───── Data to use

(** Without such a binding, what [std::remove_if] returns is the end. *)
Lemma find_if_none bs w : Forall (bound_at (objs (ifaces w))) bs -> matching bs = [] ->
  find_if i (Some <$> bs) w = Ok (length bs, w).
Proof.
  unfold matching. induction bs as [|c bs IH]; intros Hbs Hm; [done|]. apply Forall_cons in Hbs as [(y & Hy & Hc & _) Hbs].
  cbn in Hm. destruct (m c) eqn:Hmc; [done|]. cbn [fmap list_fmap find_if].
  erewrite run_bind; [|unfold pred; erewrite run_bind; [|done]; unfold on_ifaces, get_binding, object_at;
    cbv [mbind M_bind get mret M_ret]; by rewrite Hy].
  cbn. rewrite Hc. rewrite set_ifaces_same. erewrite run_bind; [|by apply IH]. done.
Qed.
Lemma RemoveBindings_none s x bs w :
  binding_sets w !! s = Some x -> bindings_ x = Some <$> bs ->
  Forall (bound_at (objs (ifaces w))) bs -> matching bs = [] -> RemoveBindings debug s i w = Fault.
Proof.
  intros Hs Hfull Hbs Hm. unfold RemoveBindings, remove_if.
  assert (Hv : vector s w = Ok (Some <$> bs, w)).
  { unfold vector, set_at. cbv [mbind M_bind get]. rewrite Hs. cbn. by rewrite Hfull. }
  erewrite run_bind.
  2: { erewrite run_bind; [|exact Hv]. erewrite run_bind; [|by apply find_if_none]. rewrite length_fmap.
       replace (length bs - S (length bs))%nat with 0%nat by lia. done. }
  unfold erase. erewrite run_bind; [|exact Hv]. unfold mbind, M_bind. rewrite lookup_ge_None_2; [done|by rewrite length_fmap].
Qed.
End Remove.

──────────

**What needs to be done:**
Look above for the line containing "unfold erase. erewrite"; reproduce it and every line after it through the end of the material, exactly, and nothing else.

**Exercise solution:**
  unfold erase. erewrite run_bind; [|exact Hv]. unfold mbind, M_bind. rewrite lookup_ge_None_2; [done|by rewrite length_fmap].
Qed.
End Remove.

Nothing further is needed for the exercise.